____ GIVEN RECORDS

Lemma localhost_no_star port : "*" ∉ localhost_origins port.
Proof. unfold localhost_origins, localhost_pages. rewrite list_elem_of_fmap. intros (pre & Hp & Hin). repeat (apply elem_of_cons in Hin as [->|Hin]; [done|]). by apply elem_of_nil in Hin. Qed.

Section daemon.
Context (peer_Decode : string → bool) (referer_origin : string → option string) (hostname : Hostname.Request → Response).
Abbreviation handle' := (handle_request peer_Decode referer_origin hostname).

(** C19.  A page of another site cannot run a command on the API server of a node whose
    configuration and environment name no origins: a request that runs one is a POST, comes
    from a page of the node's own host and port if it names its origin or referer, from no
    browser if it names neither, and from this version of go-ipfs or not go-ipfs at all,
    but for the command that tells the version. *)
Theorem api_server_guards_commands o D cfg E st r ro path hs port :
  makeHandler E (api_opts o D cfg) = Ok st → handle' st r = Some (ACall ro path hs) →
  (∀ rcfg, se_Config E = Ok rcfg → header_at ACAOrigin rcfg.1 = None) → se_API_ORIGIN E = "" → se_Addr E = TCPAddr port →
  ro = false ∧ Method r = "POST" ∧
  (Origin r ≠ "" → Origin r ∈ localhost_origins (Itoa port)) ∧
  (Referer r ≠ "" → ∃ u, referer_origin (Referer r) = Some u ∧ u ∈ localhost_origins (Itoa port)) ∧
  (Origin r = "" → Referer r = "" → HasPrefix (UserAgent r) "Mozilla" = true → Contains (UserAgent r) "Electron" = true) ∧
  (∀ w0 w1 ws, Split path "/" = w0 :: w1 :: ws → w1 ≠ "version" → Contains (UserAgent r) "/go-ipfs/" = true → UserAgent r = ApiVersion).
Proof.
  intros Hm Hh Hcfg Henv Haddr. destruct (call_gated _ _ _ _ _ _ _ _ _ _ Hm Hh) as [Hin [Gm (rcfg & Hr & -> & Go & Gr) Ga]].
  assert (ro = false) as ->.
  { destruct ro; [|done]. exfalso. revert Hin. unfold api_opts. rewrite elem_of_app. intros [Hin|Hin].
    - repeat (apply elem_of_cons in Hin as [Hin|Hin]; [try discriminate Hin; by destruct (o_unrestricted o)|]). by apply elem_of_nil in Hin.
    - destruct (decide _); [by apply list_elem_of_singleton in Hin|by apply elem_of_nil in Hin]. }
  destruct (commands_config_eq E false rcfg.1) as (_ & _ & Ho). unfold config_origins in Ho. rewrite (Hcfg _ Hr), Henv, Haddr in Ho. cbn [addr_port] in Ho.
  rewrite decide_False in Ho by (intros []; done). cbn [default app] in Ho. rewrite patch_defaults in Ho by apply Itoa_no_space. rewrite Ho in Go, Gr.
  assert (Method r = "POST") as Hpost by (destruct Gm as [|[? _]]; done).
  split_and!; [done|done| | |by auto|].
  - intros Hn. apply allowed_by_no_star; [apply localhost_no_star|by apply Go].
  - intros Hn. destruct (Gr Hn) as (u & Hu & Hal). exists u. split; [done|]. apply allowed_by_no_star; [apply localhost_no_star|done].
  - intros w0 w1 ws. apply (call_checked peer_Decode referer_origin hostname E [MetricsCollectionOption "api"; MetricsOpenCensusCollectionOption]
      (drop 3 (api_opts o D cfg)) st r false path (sHeaders (commands_config E false rcfg.1)) w0 w1 ws); [| |exact Hm|exact Hh].
    + intros x Hx. repeat (apply elem_of_cons in Hx as [->|Hx]; [done|]). by apply elem_of_nil in Hx.
    + unfold api_opts. cbn [app drop]. intros Hx. repeat (apply elem_of_cons in Hx as [Hx|Hx]; [try discriminate Hx; by destruct (o_unrestricted o)|]).
      cbn in Hx. destruct (decide _); [by apply list_elem_of_singleton in Hx|by apply elem_of_nil in Hx].
Qed.
(** The gateway server runs no command that is not read-only, and what it serves of
    objects is under /ipfs/ or /ipns/ and writable exactly when the daemon was told so. *)
Theorem gateway_server_reads o cfg E st r :
  makeHandler E (gateway_opts o cfg) = Ok st →
  (∀ path hs, handle' st r ≠ Some (ACall false path hs)) ∧
  (∀ w hs path, handle' st r = Some (AGateway w hs path) →
     w = default (Gateway_Writable cfg) (o_writable o) ∧ (HasPrefix path "/ipfs/" = true ∨ HasPrefix path "/ipns/" = true)).
Proof.
  intros Hm.
  assert (∀ x, x ∈ gateway_opts o cfg → x ≠ CommandsOption ∧ (∀ w paths, x = GatewayOption w paths →
    w = default (Gateway_Writable cfg) (o_writable o) ∧ paths = ["/ipfs"; "/ipns"])) as Hx.
  { intros x. unfold gateway_opts. rewrite !elem_of_app. intros [Hin|[Hin|Hin]].
    - repeat (apply elem_of_cons in Hin as [->|Hin]; [split; [done|intros w ps Heq; try discriminate Heq; by injection Heq as <- <-]|]). by apply elem_of_nil in Hin.
    - destruct (P2pHttpProxy cfg); [by apply list_elem_of_singleton in Hin as ->|by apply elem_of_nil in Hin].
    - destruct (decide _); [by apply list_elem_of_singleton in Hin as ->|by apply elem_of_nil in Hin]. }
  split.
  - intros path hs Hh. destruct (call_gated _ _ _ _ _ _ _ _ _ _ Hm Hh) as [Hin _]. by destruct (Hx _ Hin).
  - intros w hs path Hh. destruct (gateway_answer _ _ _ _ _ _ _ _ _ _ Hm Hh) as (paths & q & Hin & Hq & Hp).
    destruct (Hx _ Hin) as [_ Hg]. destruct (Hg _ _ eq_refl) as [-> ->]. split; [done|].
    apply elem_of_cons in Hq as [->|Hq]; [by left|]. apply list_elem_of_singleton in Hq as ->. by right.
Qed.
End daemon.

(** *** A server can be built when no pattern is registered twice *)

(** The patterns an option registers, and whether it then exposes a new mux *)
Definition patterns (x : ServeOption) : list string :=
  match x with
  | MetricsCollectionOption _ | CheckVersionOption | Daemon.HostnameOption => ["/"]
  | MetricsOpenCensusCollectionOption =>
      ["/debug/metrics/oc/debugz/rpcz"; "/debug/metrics/oc/debugz/tracez"; "/debug/metrics/oc/debugz/public"; "/debug/metrics/oc"]
  | CommandsOption | CommandsROOption => ["/api/v0/"]
  | WebUIOption => ["/webui/"]
  | GatewayOption _ paths => (λ p, p +:+ "/") <$> paths
  | VersionOption => ["/version"]
  | DefaultMux path | MutexFractionOption path | MetricsScrapingOption path => [path]
  | LogOption => ["/logs"]
  | P2PProxyOption => ["/p2p/"]
  | RedirectOption path _ => [if decide (path ≠ "") then "/" +:+ path +:+ "/" else "/"]
  end.
Definition exposes (x : ServeOption) : bool :=
  match x with MetricsCollectionOption _ | CheckVersionOption | Daemon.HostnameOption => true | _ => false end.

Fixpoint no_clash (cur : list string) (opts : list ServeOption) : bool :=
  match opts with
  | [] => true
  | x :: opts =>
      bool_decide (NoDup (cur ++ patterns x) ∧ "" ∉ patterns x) && no_clash (if exposes x then [] else cur ++ patterns x) opts
  end.

(** Nothing but the muxes can fail. *)
Record sound (E : ServeEnv) : Prop := {
  sound_config : is_ok (se_Config E) = true; sound_api : se_NewCoreAPI E = None;
  sound_register n : se_Register E n = None; sound_exporter : se_NewExporter E = None;
}.

(** A mux [m] with the patterns [cur] *)
Definition mux_at (st : Store) (m : nat) (cur : list string) : Prop := ∃ mux : Mux, st !! m = Some mux ∧ mux.*1 = cur.

Lemma Handle_at st m cur p h : mux_at st m cur → p ≠ "" → p ∉ cur → ∃ st', Handle m p h st = (Ok (), st') ∧ mux_at st' m (cur ++ [p]).
Proof.
  intros (mux & Hm & <-) Hp Hn. unfold Handle. rewrite Hm, !decide_False by done. eexists. split; [done|].
  eexists. split; [apply list_lookup_insert_eq; by eapply lookup_lt_Some|]. by rewrite fmap_app.
Qed.

Lemma Handles_at {A} m (f : A → string) (h : A → Handler) l : ∀ st cur, mux_at st m cur → NoDup (cur ++ (f <$> l)) → "" ∉ f <$> l →
  ∃ st', mfor l (λ a, Handle m (f a) (h a)) st = (Ok (), st') ∧ mux_at st' m (cur ++ (f <$> l)).
Proof.
  induction l as [|a l IH]; intros st cur Hm Hd He; [exists st; by rewrite app_nil_r|].
  rewrite fmap_cons in Hd, He. rewrite cons_middle, app_assoc in Hd. apply not_elem_of_cons in He as [Ha He].
  destruct (Handle_at st m cur (f a) (h a) Hm) as (st1 & H1 & Hm1); [done|apply NoDup_app in Hd as (Hd & _); apply NoDup_app in Hd; set_solver|].
  destruct (IH st1 _ Hm1 Hd He) as (st2 & H2 & Hm2). exists st2. cbn. rewrite bind_unfold, H1. split; [done|].
  by rewrite <- app_assoc in Hm2.
Qed.

(** A new mux behind the one given *)
Lemma front_at st m cur h : mux_at st m cur → "/" ∉ cur →
  ∃ st', Handle m "/" h (st ++ [[]]) = (Ok (), st') ∧ mux_at st' (length st) [].
Proof.
  intros (mux & Hm & <-) Hn. unfold Handle. rewrite (lookup_app_l_Some _ _ _ _ Hm), !decide_False by done. eexists. split; [done|].
  exists []. split; [|done]. rewrite list_lookup_insert_ne by (apply lookup_lt_Some in Hm; lia). by rewrite lookup_app_r, Nat.sub_diag by lia.
Qed.

Lemma mfor_ok {A} (l : list A) (body : A → B unit) st : (∀ a, a ∈ l → body a st = (Ok (), st)) → mfor l body st = (Ok (), st).
Proof. induction l as [|a l IH]; intros Hb; [done|]. cbn. rewrite bind_unfold, Hb by left. apply IH. intros b Hin. apply Hb. by right. Qed.

Lemma single_at st m cur p h : mux_at st m cur → NoDup (cur ++ [p]) → "" ∉ [p] →
  ∃ st', single p h m st = (Ok m, st') ∧ mux_at st' m (cur ++ [p]).
Proof.
  intros Hm Hd He. apply NoDup_app in Hd as (_ & Hd & _). apply not_elem_of_cons in He as [He _].
  destruct (Handle_at st m cur p h Hm) as (st' & H & Hm'); [done|intros Hin; eapply Hd; [exact Hin|left]|].
  exists st'. unfold single. by rewrite bind_unfold, H.
Qed.

Lemma serve_option_builds E x st m cur :
  sound E → mux_at st m cur → NoDup (cur ++ patterns x) → "" ∉ patterns x →
  ∃ m' st', serve_option E x m st = (Ok m', st') ∧ mux_at st' m' (if exposes x then [] else cur ++ patterns x).
Proof.
  intros [Sc Sa Sr Se] Hm Hd He. destruct (se_Config E) as [rcfg|] eqn:Hcfg; [|done].
  assert (exposes x = true → "/" ∉ cur) as Hroot.
  { intros Hx. apply NoDup_app in Hd as (_ & Hd & _). destruct x; try done; intros Hin; eapply Hd; [exact Hin|left|exact Hin|left|exact Hin|left]. }
  destruct x; cbn [serve_option exposes]; cbn [patterns] in *.
  - destruct (front_at st m cur (HCollect (length st)) Hm (Hroot eq_refl)) as (st' & H & Hm'). exists (length st), st'. split; [|done].
    unfold metricsCollectionOption. rewrite bind_unfold, mfor_ok; [|intros a _; unfold fails_with; by rewrite Sr].
    rewrite bind_unfold. cbn. by rewrite bind_unfold, H.
  - destruct (Handles_at m (PathJoin "/debug/metrics/oc/debugz") (λ _, HDebug) ["rpcz"; "tracez"; "public/"] st cur Hm) as (st1 & H1 & Hm1).
    { change (["/debug/metrics/oc/debugz/rpcz"; "/debug/metrics/oc/debugz/tracez"; "/debug/metrics/oc/debugz/public"; "/debug/metrics/oc"])
        with ((PathJoin "/debug/metrics/oc/debugz" <$> ["rpcz"; "tracez"; "public/"]) ++ ["/debug/metrics/oc"]) in Hd.
      rewrite app_assoc in Hd. by apply NoDup_app in Hd as [Hd _]. }
    { change (PathJoin "/debug/metrics/oc/debugz" <$> ["rpcz"; "tracez"; "public/"])
        with ["/debug/metrics/oc/debugz/rpcz"; "/debug/metrics/oc/debugz/tracez"; "/debug/metrics/oc/debugz/public"]. clear. set_solver. }
    destruct (single_at st1 m _ "/debug/metrics/oc" HMetrics Hm1) as (st2 & H2 & Hm2); [by rewrite <- app_assoc|clear; set_solver|].
    exists m, st2. rewrite <- app_assoc in Hm2. split; [|exact Hm2]. unfold metricsOpenCensusCollectionOption, fails_with. rewrite Se.
    rewrite bind_unfold. cbn [mret M_ret]. by rewrite bind_unfold, H1.
  - destruct (front_at st m cur (HCheckVersion (length st)) Hm (Hroot eq_refl)) as (st' & H & Hm'). exists (length st), st'. split; [|done].
    unfold checkVersionOption. rewrite bind_unfold. cbn. by rewrite bind_unfold, H.
  - destruct (single_at st m cur "/api/v0/" (HCommands false (commands_config E false rcfg.1)) Hm Hd He) as (st' & H & Hm').
    exists m, st'. split; [|done]. unfold commandsOption. rewrite bind_unfold. unfold mlift. rewrite Hcfg. exact H.
  - destruct (single_at st m cur "/api/v0/" (HCommands true (commands_config E true rcfg.1)) Hm Hd He) as (st' & H & Hm').
    exists m, st'. split; [|done]. unfold commandsOption. rewrite bind_unfold. unfold mlift. rewrite Hcfg. exact H.
  - destruct (single_at st m cur "/webui/" (HRedirect WebUIPath) Hm Hd He) as (st' & H & Hm'). by exists m, st'.
  - destruct (Handles_at m (λ p, p +:+ "/") (λ _, HGateway writable (gateway_headers rcfg.2)) paths st cur Hm Hd He) as (st' & H & Hm').
    exists m, st'. split; [|done]. unfold gatewayOption, fails_with. rewrite bind_unfold. unfold mlift. rewrite Hcfg, bind_unfold, Sa.
    cbn [mret M_ret]. by rewrite bind_unfold, H.
  - destruct (single_at st m cur "/version" HVersion Hm Hd He) as (st' & H & Hm'). by exists m, st'.
  - destruct (single_at st m cur path HDefaultMux Hm Hd He) as (st' & H & Hm'). by exists m, st'.
  - destruct (single_at st m cur path HMutexFraction Hm Hd He) as (st' & H & Hm'). by exists m, st'.
  - destruct (single_at st m cur path HMetrics Hm Hd He) as (st' & H & Hm'). by exists m, st'.
  - destruct (single_at st m cur "/logs" HLogs Hm Hd He) as (st' & H & Hm'). by exists m, st'.
  - destruct (front_at st m cur (HHostname (length st)) Hm (Hroot eq_refl)) as (st' & H & Hm'). exists (length st), st'. split; [|done].
    unfold hostnameOption, fails_with, mlift. rewrite bind_unfold. cbn [NewServeMux]. rewrite bind_unfold, Sa. cbn [mret M_ret]. rewrite bind_unfold, Hcfg.
    by rewrite bind_unfold, H.
  - destruct (single_at st m cur "/p2p/" HP2P Hm Hd He) as (st' & H & Hm'). by exists m, st'.
  - destruct (single_at st m cur _ (HRedirect redirect) Hm Hd He) as (st' & H & Hm'). by exists m, st'.
Qed.
Lemma dns_configured_spec IsFqdn l rs opts rs' : dns_configured IsFqdn l rs = Ok (opts, rs') →
  (∀ u, u ∈ rs → HasPrefix u "https://" = true) →
  (∀ u, u ∈ rs' → HasPrefix u "https://" = true) ∧
  opts = (λ p : string * string, if decide (p.1 ≠ ".") then WithDomainResolver p.1 p.2 else WithDefaultResolver p.2) <$> filter (λ p, p.2 ≠ "") l
  ∧ Forall (λ p, (p.1 = "." ∨ IsFqdn p.1 = true) ∧ (p.2 = "" ∨ HasPrefix p.2 "https://" = true)) l.
Proof.
  revert rs opts rs'. induction l as [|[d u] l IH]; intros rs opts rs'; cbn [dns_configured]; [intros [= <- <-] Hrs; split_and!; [done..|constructor]|].
  intros H Hrs. destruct (negb (bool_decide (d = ".")) && negb (IsFqdn d)) eqn:Hd; [done|].
  assert (Hd' : d = "." ∨ IsFqdn d = true). { apply andb_false_iff in Hd as [Hd|Hd]; apply negb_false_iff in Hd; [left; by apply bool_decide_eq_true in Hd|by right]. }
  destruct (decide (u = "")) as [->|Hu].
  { destruct (IH _ _ _ H Hrs) as (? & -> & ?). split_and!; [done| |constructor; [cbn; auto|done]]. by rewrite filter_cons_False by (cbn; congruence). }
  assert (Hok : ∀ x, (if decide (u ∈ rs) then Ok u else bad_resolver d (newResolver u)) = Ok x → x = u ∧ HasPrefix u "https://" = true).
  { intros x. destruct (decide (u ∈ rs)) as [Hin|]; [intros [= <-]; auto|]. unfold bad_resolver, newResolver. destruct (HasPrefix u "https://"); naive_solver. }
  destruct (if decide (u ∈ rs) then Ok u else bad_resolver d (newResolver u)) as [x|e]; [|done]. destruct (Hok x eq_refl) as [-> Hpre].
  cbn [mbind res_bind] in H. destruct (dns_configured IsFqdn l ({[u]} ∪ rs)) as [[o2 r2]|e] eqn:Hr; [|done]. cbn in H. injection H as <- <-.
  destruct (IH _ _ _ Hr ltac:(set_solver)) as (? & -> & ?). split_and!; [done| |constructor; [cbn; auto|done]].
  rewrite filter_cons_True by done. done.
Qed.

Lemma dns_defaults_spec l (domains rs : gset string) opts : dns_defaults l domains rs = Ok opts →
  opts = (λ p, WithDomainResolver p.1 p.2) <$> filter (λ p, p.1 ∉ domains) l.
Proof.
  revert rs opts. induction l as [|[d u] l IH]; intros rs opts; cbn [dns_defaults]; [by intros [= <-]|].
  destruct (decide (d ∈ domains)) as [Hd|Hd]; [intros H; rewrite filter_cons_False by (cbn; intros []; done); by apply (IH rs)|].
  assert (Hok : ∀ x, (if decide (u ∈ rs) then Ok u else bad_resolver d (newResolver u)) = Ok x → x = u).
  { intros x. destruct (decide (u ∈ rs)); [by intros [= <-]|]. unfold bad_resolver, newResolver. destruct (HasPrefix u "https://"); naive_solver. }
  destruct (if decide (u ∈ rs) then Ok u else bad_resolver d (newResolver u)) as [x|e]; [|done]. rewrite (Hok x eq_refl).
  cbn [mbind res_bind]. destruct (dns_defaults l domains ({[u]} ∪ rs)) as [o|] eqn:Hr; [|done]. cbn [mbind res_bind]. intros [= <-].
  rewrite filter_cons_True by done. by rewrite (IH _ _ Hr).
Qed.

(** Names are resolved with the configured resolvers, over https only; an implicit
    resolver is used for its domain unless the configuration names the domain, with an
    empty URL to have none. *)
Theorem DNSResolver_exact IsFqdn Resolvers opts (H : DNSResolver IsFqdn Resolvers = Ok opts) :
  (∀ domain url, WithDomainResolver domain url ∈ opts ↔
      ((domain, url) ∈ Resolvers ∧ domain ≠ "." ∧ url ≠ "") ∨ ((domain, url) ∈ defaultResolvers ∧ domain ∉ Resolvers.*1))
  ∧ (∀ url, WithDefaultResolver url ∈ opts ↔ (".", url) ∈ Resolvers ∧ url ≠ "")
  ∧ ∀ domain url, (domain, url) ∈ Resolvers → (domain = "." ∨ IsFqdn domain = true) ∧ (url = "" ∨ HasPrefix url "https://" = true).
Proof.
  unfold DNSResolver in H. destruct (dns_configured IsFqdn Resolvers ∅) as [[c rs]|] eqn:Hc; [|done]. cbn [mbind res_bind fst snd] in H.
  destruct (dns_defaults defaultResolvers _ rs) as [d|] eqn:Hd; [|done]. cbn in H. injection H as <-.
  apply dns_configured_spec in Hc as (_ & -> & Hall); [|set_solver]. apply dns_defaults_spec in Hd as ->. split_and!.
  - intros domain url. rewrite elem_of_app, !list_elem_of_fmap. setoid_rewrite list_elem_of_filter. setoid_rewrite elem_of_list_to_set. split.
    + intros [([d u] & He & Hu & Hin)|([d u] & [= -> ->] & Hn & Hin)]; [left|right; by rewrite list_elem_of_fmap in Hn]. cbn in *. destruct (decide (d ≠ ".")); [|done]. by injection He as -> ->.
    + intros [(Hin & Hd & Hu)|(Hin & Hn)]; [left|right]; exists (domain, url); cbn; [by rewrite decide_True by done|by rewrite list_elem_of_fmap].
  - intros url. rewrite elem_of_app, !list_elem_of_fmap. setoid_rewrite list_elem_of_filter. split.
    + intros [([d u] & He & Hu & Hin)|([d u] & [=] & _)]. cbn in *. destruct (decide (d ≠ ".")) as [|Hd%dec_stable]; [done|]. by injection He as ->; subst.
    + intros [Hin Hu]. left. exists (".", url). done.
  - intros domain url Hin. rewrite Forall_forall in Hall. by apply (Hall (domain, url)).
Qed.

(** ** Witnesses *)

Definition t0 : Transports := mkTransports None None None None 0 0 0 0 0.
Definition opts0 : list priorityOption := [mkPriorityOption 0 100 "tls"; mkPriorityOption 7 300 "noise"; mkPriorityOption (-1) 5 "off"; mkPriorityOption 100 9 "other"].
Definition addr0 (s : string) : res string string := if HasPrefix s "/" then Ok ("b" +:+ s) else Err "must begin with /".
Definition mask0 (s : string) : option (string → bool) := if decide (s = "/ip4/10.0.0.0/ipcidr/8") then Some (λ a, HasPrefix a "b/ip4/10.") else None.

Lemma prioritizeOptions_exact_witness : prioritizeOptions opts0 = Some ["tls"; "other"; "noise"] ∧
  ∃ sorted, ["tls"; "other"; "noise"] = sorted.*2 ∧ ∀ n s, (n, s) ∈ sorted ↔ ∃ o, o ∈ opts0 ∧ prio_WithDefault (priority o) (defaultPriority o) = Enabled n ∧ opt o = s.
Proof. split; [by vm_compute|]. destruct (prioritizeOptions_exact opts0 ["tls"; "other"; "noise"] ltac:(by vm_compute)) as (s & ? & _ & ? & _). by exists s. Defined.

Lemma default_order_witness : Security true t0 = Ok ["/noise"; "/tls/1.0.0"] ∧ makeSmuxTransportOption [] t0 = Ok [mplexID; yamuxID].
Proof. apply (default_order t0). by vm_compute. Defined.

Lemma RelayService_exact_witness :
  let o := mkRelayOpts None None None None None (Some 5%Z) (Some 1%Z) None None in let d := mkResources 1 2 3 4 5 128 8 4 32 in
  ∃ r, RelayService true o d = Some r ∧ r_MaxReservationsPerIP r = 5%Z.
Proof.
  intros o d. exists (mkResources 1 2 3 4 5 5 5 5 5). split; [done|].
  destruct (RelayService_exact o d (mkResources 1 2 3 4 5 5 5 5 5) eq_refl) as (_ & H & _). exact H.
Defined.

Lemma makeAddrsFactory_exact_witness :
  let f := makeAddrsFactory addr0 mask0 [] ["/dns/x"] ["/ip4/10.0.0.0/ipcidr/8"; "/ip4/1.1.1.1"] in
  ∃ g, f = Ok g ∧ g ["b/ip4/10.2.0.1"; "b/ip4/1.1.1.1"; "b/ip4/2.2.2.2"] = ["b/ip4/2.2.2.2"; "b/dns/x"]
    ∧ "b/ip4/1.1.1.1" ∉ g ["b/ip4/1.1.1.1"].
Proof.
  intros f. destruct f as [g|] eqn:Hf; [|vm_compute in Hf; discriminate Hf]. exists g. split; [done|]. split.
  - subst f. revert Hf. vm_compute. by intros [= <-].
  - intros Hin. apply (makeAddrsFactory_exact addr0 mask0 _ _ _ g Hf) in Hin as (_ & Hn & _). apply (Hn "/ip4/1.1.1.1"); [right; left|reflexivity|reflexivity].
Defined.

Definition E0 : DhtEnv := let E := DhtExample.E in
  mkDhtEnv true NilDualDHT (Conns E) (peer_Decode E) (cid_Decode E) (GetClosestPeers E) (FindProvidersAsync E) (FindPeer E) (GetValue E) (PutValue E)
    (Provide E) (Has E) (Links E) (ResolvePath E) (Keys E) (Emit E).

Lemma no_dht_panics_witness : ∃ out, BaseRouting true None None None InitOther = Ok out
  ∧ queryDhtCmd E0 "p" = ([], Some "panic: invalid memory address or nil pointer dereference").
Proof.
  eexists. split; [reflexivity|]. exact (proj2 (no_dht_panics true None None None _ eq_refl E0 "p" "id:p" eq_refl ltac:(by vm_compute))).
Defined.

________

→ ACTIVITY: Please report every line among the entries that includes "ipns".

→ EXPECTED ANSWER:
    objects is under /ipfs/ or /ipns/ and writable exactly when the daemon was told so. *)
     w = default (Gateway_Writable cfg) (o_writable o) ∧ (HasPrefix path "/ipfs/" = true ∨ HasPrefix path "/ipns/" = true)).
    w = default (Gateway_Writable cfg) (o_writable o) ∧ paths = ["/ipfs"; "/ipns"])) as Hx.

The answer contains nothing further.